Judges of the juvenile court are specifically designated to conduct the business of the juvenile court.
Superior court judges not so designated may not hear and rule on juvenile court matters.
Welfare and Institutions Code section 246 provides that "In counties having more than one judge of the superior court, the presiding judge of such court . . . shall annually, in the month of January, designate one or more judges of the superior court to hear all cases under this chapter during the ensuing year . . . . In all counties where more than one judge is designated as a judge of the juvenile court, the presiding judge of the superior court shall also designate one such judge as presiding judge of the juvenile court."

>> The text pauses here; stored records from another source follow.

(* ===== verification/IpExample.v ===== *)
(** * Three nodes in a row, and two that send in circles

    Nodes set up by the operations of the program, with a static protocol in a list.  Their
    frames are run one after another by [exec]. *)

From S2P Require Import Prelude Buffer BufferCorrect Address Ipv4Address ByteIter BufferIter Ipv4Header NsTime IpFragments IpReassembly IpTimeouts IpTheorems IpInterfaces StaticRouting ListRouting Ipv4L3 IpForwarding IpDelivery.
Local Open Scope Z_scope.

(** ** Static tables as a path *)

(** What the static protocol does with a datagram for another node. *)
Lemma static_forwards ip p h d lcb s r :
  m_ipv4 s = true → 0 ≤ GetInterfaceForDevice d ip → IsMulticast (m_destination h) = false →
  IsDestinationAddress (m_destination h) (GetInterfaceForDevice d ip) ip = Ok false → IsForwarding (GetInterfaceForDevice d ip) ip = Ok true →
  LookupStatic ip (m_destination h) 0 s = Ok (Some r) → RouteInput ip p h d lcb s = Ok (true, [Ucb r], s).
Proof.
  intros Hip Hi Hm Hown Hf Hl. cbn. unfold Static_RouteInput. rewrite Hip, (proj2 (Z.leb_le _ _) Hi), Hm, Hown. res_simpl. rewrite Hf. res_simpl. by rewrite Hl.
Qed.

(** In a list it answers first if it has the highest priority. *)
Lemma list_forwards {P} `{RoutingProtocol P} ip p h d lcb priority i l r :
  0 ≤ GetInterfaceForDevice d ip → IsDestinationAddress (m_destination h) (GetInterfaceForDevice d ip) ip = Ok false → IsForwarding (GetInterfaceForDevice d ip) ip = Ok true →
  (∀ b, RouteInput ip p h d b i = Ok (true, [Ucb r], i)) → RouteInput ip p h d lcb (mkList ((priority, i) :: l) true) = Ok (true, [Ucb r], mkList ((priority, i) :: l) true).
Proof.
  intros Hi Hown Hf HR. cbn. unfold List_RouteInput. rewrite (proj2 (Z.leb_le _ _) Hi), Hown. cbn [lr_ipv4]. res_simpl. cbn [andb]. res_simpl. rewrite Hf. res_simpl. cbn [m_routingProtocols List_RouteInput_loop negb].
  by rewrite HR.
Qed.

(** ** Running a network *)

Section exec.
Context {N : Type} `{EqDecision N} {P : Type} `{RoutingProtocol P}.
Context (GetMtu : N → Z → Z) (IsLoopback NeedsArp SupportsMulticast : N → Z → bool) (checksumEnabled : bool).
Context (L4Receive : N → Z → Packet → Ipv4Header → Z → RxStatus) (Hash32 : list Z → Z) (wire : N → Z → Hardware → option (N * Z)).
Abbreviation net_runs := (net_runs GetMtu IsLoopback NeedsArp SupportsMulticast checksumEnabled L4Receive Hash32 wire).

Fixpoint exec (fuel : nat) (c : Net (N := N) (P := P)) : res Net :=
  match fuel, net_frames c with
  | S fuel, (n, d, f) :: rest =>
      '(es, s) ← node_Receive GetMtu IsLoopback NeedsArp SupportsMulticast checksumEnabled L4Receive Hash32 n (net_now c) d f (net_node c n);
      fs ← emit_all wire n es;
      exec fuel (mkNet (net_now c) (update n s (net_node c)) (rest ++ fs) (net_log c ++ ((n,.) <$> es)))
  | _, _ => Ok c
  end.

Lemma exec_runs fuel c labs c' c'' :
  net_runs c labs c' → Forall (λ l, is_receive l = true) labs → exec fuel c' = Ok c'' →
  ∃ labs', net_runs c labs' c'' ∧ Forall (λ l, is_receive l = true) labs' ∧ net_now c'' = net_now c'.
Proof using.
  revert labs c'. induction fuel as [|fuel IH]; intros labs c' Hr Hl E; cbn [exec] in E; [simplify_eq; by exists labs|].
  destruct (net_frames c') as [|[[n d] f] rest] eqn:Ef; [simplify_eq; by exists labs|]. res_inv.
  match goal with H : node_Receive _ _ _ _ _ _ _ _ _ _ _ _ = Ok ?x |- _ => destruct x as [es s]; rename H into HR end. res_inv.
  match goal with H : emit_all _ _ _ = Ok ?fs |- _ => destruct (IH (NReceive (n, d, f) :: labs) (mkNet (net_now c') (update n s (net_node c')) (rest ++ fs) (net_log c' ++ ((n,.) <$> es)))) as (labs' & Hr' & Hl' & Hn') end; [|by constructor|done|by exists labs'].
  eapply nr_cons; [exact Hr|]. eapply ns_receive; [by rewrite Ef|done|done].
Qed.
End exec.

(** ** Set-up *)

Abbreviation Protocols := (ListRouting StaticRouting).
Abbreviation Node := (Ipv4L3 Protocols).

Definition empty_ip : Ipv4 := mkIpv4L3 true true [] ∅ 64 ∅.
(** All devices that are set up have MTUs of at least 68. *)
Definition mtu_of : Z → Z := λ _, 1500.

(** An interface with an address of 24 bits prefix, brought up. *)
Definition interface (dev : Z) (a : Ipv4Address) (x : Ipv4 * option Protocols) : res (Ipv4 * option Protocols) :=
  let '(ip, rp) := x in
  let '(i, ip) := AddInterface dev ip in
  '(ip, rp) ← AddAddress i (Ipv4InterfaceAddress_new a 0xffffff00) ip rp;
  SetUp mtu_of i ip rp.

Definition default_route (gateway : Ipv4Address) (x : Ipv4 * option Protocols) : Ipv4 * option Protocols :=
  (x.1, (λ l, mkList (prod_map id (SetDefaultRoute gateway 0 0) <$> m_routingProtocols l) (lr_ipv4 l)) <$> x.2).

Definition start_node : res (Ipv4 * option Protocols) :=
  l ← SetIpv4 empty_ip Ipv4ListRouting_new;
  l ← AddRoutingProtocol empty_ip Ipv4StaticRouting_new 0 l;
  Ok (empty_ip, Some l).

(** Protocols 17 (UDP, as 7) and 1 (ICMP, as 1). *)
Definition node_of (r : res (Ipv4 * option Protocols)) : Node :=
  let '(ip, rp) := match r with Ok x => x | Err _ => (empty_ip, None) end in
  mkL3 ip (<[(17, -1) := 7]> (<[(1, -1) := 1]> ∅)) rp [] (mkReassembly ∅ 30 [] [] 0) (mkDpd true ∅ 1 1 None).

(** A: 10.0.1.1, router: 10.0.1.2 and 10.0.2.2, B: 10.0.2.1. *)
Definition host_A : Node := node_of (x ← start_node; x ← interface 1 (addr 10 0 1 1) x; Ok (default_route (addr 10 0 1 2) x)).
Definition router : Node := node_of (x ← start_node; x ← interface 1 (addr 10 0 1 2) x; interface 2 (addr 10 0 2 2) x).
Definition host_B : Node := node_of (x ← start_node; x ← interface 1 (addr 10 0 2 1) x; Ok (default_route (addr 10 0 2 2) x)).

The Los Angeles Superior Court, with its hundreds of judges, of course has a presiding judge of the juvenile court. California Rules of Court, rule 1423(b) provides:
"Only those persons specified in [Welfare and Institutions Code] sections 827 and 828 may inspect juvenile court records without authorization from the court. . . . Authorization for any other person to inspect, obtain, or copy juvenile court records must be ordered by the juvenile court presiding judge or a judicial officer designated by the juvenile court presiding judge."

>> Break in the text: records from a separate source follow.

Lemma recut_merge sent p sk lo a i j b k r r' n :
  0 < isize i → 0 < isize j → m_sacked i = m_sacked j → m_lost i = m_lost j → MergeItems i j r = Ok (k, r') →
  isize k = isize i + isize j ∧ recut sent p sk lo (a ++ i :: j :: b) (a ++ k :: b) r r' n n.
Proof.
  intros Hi Hj Hs Hl Hm. destruct (MergeItems_ok i j r Hs Hl) as (k' & r2 & Hm' & Hn & Hq & Hp & Hks & Hkl & Hkr & Hr).
  rewrite Hm in Hm'. injection Hm' as <- <-.
  assert (isize k = isize i + isize j) as Hk by (unfold isize, tsize; rewrite Hp, length_app; lia).
  split; [done|]. constructor.
  - rewrite !laid_app. cbn [laid]. intros (Ha & (_ & Hbi & Hsi) & (_ & Hbj & _) & Hb).
    split; [done|]. rewrite Hk. split.
    + conj; [lia| |by rewrite Hq]. rewrite Hp, Hbi, Hbj, bytes_app by lia. f_equal. lia.
    + by rewrite Z.add_assoc.
  - sums. lia.
  - rewrite !Forall_app, !Forall_cons. intros (? & [? ?] & ? & ?). unfold flagged. rewrite Hks, Hkl. by conj.
  - intros R HR Hbound ->. sums. rewrite Hk, Hkr, Hr. pose proof (tot_nonneg m_retrans a). pose proof (tot_nonneg m_retrans b).
    pose proof (tot_le_size m_retrans a). pose proof (tot_le_size m_retrans b).
    destruct (m_retrans i), (m_retrans j); cbn [Bool.eqb andb]; try rewrite wrap_id by zlia; lia.
  - rewrite !Forall_app, !Forall_cons. intros (? & Hri & ? & ?). rewrite Hkr, Hri. by conj.
  - intros K [Hnd Hlt]. unfold nodes in *. rewrite fmap_app, !fmap_cons in *. rewrite Hn.
    apply (fresh_perm _ (((it_node <$> a) ++ it_node i :: (it_node <$> b)) ++ K)); [done|].
    assert (((it_node <$> a) ++ it_node i :: it_node j :: (it_node <$> b)) ++ K ≡ₚ
            it_node j :: ((it_node <$> a) ++ it_node i :: (it_node <$> b)) ++ K) as HP by solve_Permutation.
    rewrite HP in Hnd. rewrite HP in Hlt. apply NoDup_cons in Hnd as [_ ?]. apply Forall_cons in Hlt as [_ ?]. done.
  - lia.
Qed.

We, therefore, assume that the presiding judge of the juvenile court will designate a judge of the respondent court empowered with the authority of the juvenile court to examine and order disclosure of the juvenile court records.
To the extent that the Youth Authority records do not include juvenile court records, the designated judge is also authorized to order disclosure of those records in accordance with the provisions of Government Code section 19574.